For a clip of 64 frames at $224 \times 224$ with spatial patch size 16 and tubelet length 4, compute the number of tokens $N$ using the formula in subsection 1. Then compute the number of attention pairs for joint space-time attention and for divided attention (spatial within frame, temporal across frames), and state the ratio. In two sentences, explain why divided attention's saving grows as the clip gets longer, and connect this to the R(2+1)D factorization of Section 26.2.
Write a JointSpaceTimeBlock that runs a single nn.MultiheadAttention over all $t \cdot h \cdot w$ tokens at once, and compare it to the DividedSpaceTimeBlock from subsection 3 on the same input. Measure the peak GPU memory and the wall-clock time of one forward pass for token grids of increasing size ($t = 4, 8, 16$ at $h = w = 14$). Plot both curves and confirm that the joint block's memory grows quadratically while the divided block's grows far more slowly, reproducing the trade in Table 26.3.1.

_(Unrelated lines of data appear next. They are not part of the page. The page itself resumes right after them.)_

Class CheckpointFiles {W} (root : string) (lops : operations W envelope) (os : calls W)
    (content : W -> string -> option string) (temporary : string -> Prop) : Prop := {
  cf_files :: FileSystem lops content encode_envelope temporary;
  temporary_spec p : temporary p -> HasPrefix (filepath_Base p) ".bsbctl-state-" = true;
  lstat_spec p w q : content (lstat os p w).2 q = content w q;
  chmodPath_spec p w q : content (chmodPath os p w).2 q = content w q;
  readDir_keeps p w q : content (readDir os p w).2 q = content w q;
  unixOpen_keeps p w q : content (unixOpen os p w).2 q = content w q;
  statFile_keeps p w q : content (statFile os p w).2 q = content w q;
  readAll_keeps p n w q : content (readAll os p n w).2 q = content w q;
  (** a directory lists its files, each once *)
  readDir_spec w entries : (readDir os root w).1 = inl entries ->
    NoDup (map de_Name entries) /\ Forall (fun e => simple_name (de_Name e)) entries
    /\ forall name, simple_name name -> content w (filepath_Join root name) <> None ->
         mkDirEntry name false ∈ entries;
  (** files are known by their paths; what is missing or a link cannot be opened *)
  unixOpen_spec p w : match (unixOpen os p w).1 with
    | inl file => file = p
    | inr err => (isLoop os err = true -> content w p = None)
                 /\ (isNotExist lops (safeFilesystemError os err) = true -> content w p = None)
    end;
  statFile_spec p w : match (statFile os p w).1 with
    | inl (regular, size) => match content w p with Some b => regular = true /\ size = len b | None => regular = false end
    | inr err => isNotExist lops (safeFilesystemError os err) = false
    end;
  chmod_exists p w err : (chmod lops p w).1 = Some err -> isNotExist lops (safeFilesystemError os err) = false;
  readAll_spec p n w b : content w p = Some b -> (readAll os p n w).1.2 = None ->
    (readAll os p n w).1.1 = take_bytes (Z.to_nat n) b;
  read_exists p n w w' err :
    errors_Join [(readAll os p n w).1.2; (closeFile lops p w').1] = Some err ->
    isNotExist lops (safeFilesystemError os err) = false;
  remove_missing p w err : (remove lops p w).1 = Some err -> isNotExist lops err = true -> content w p = None;
}.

VideoMAE masks the same spatial positions across all frames (tube masking) rather than masking each frame's tokens independently. Using the temporal-redundancy measurement from Section 26.1, write a one-page argument for why independent per-frame masking would make the reconstruction task too easy and produce weak features, while tube masking keeps it hard. Support your argument by modifying the tube_mask function to do independent per-frame masking, then describe what information an encoder could exploit under each scheme to reconstruct a masked tubelet.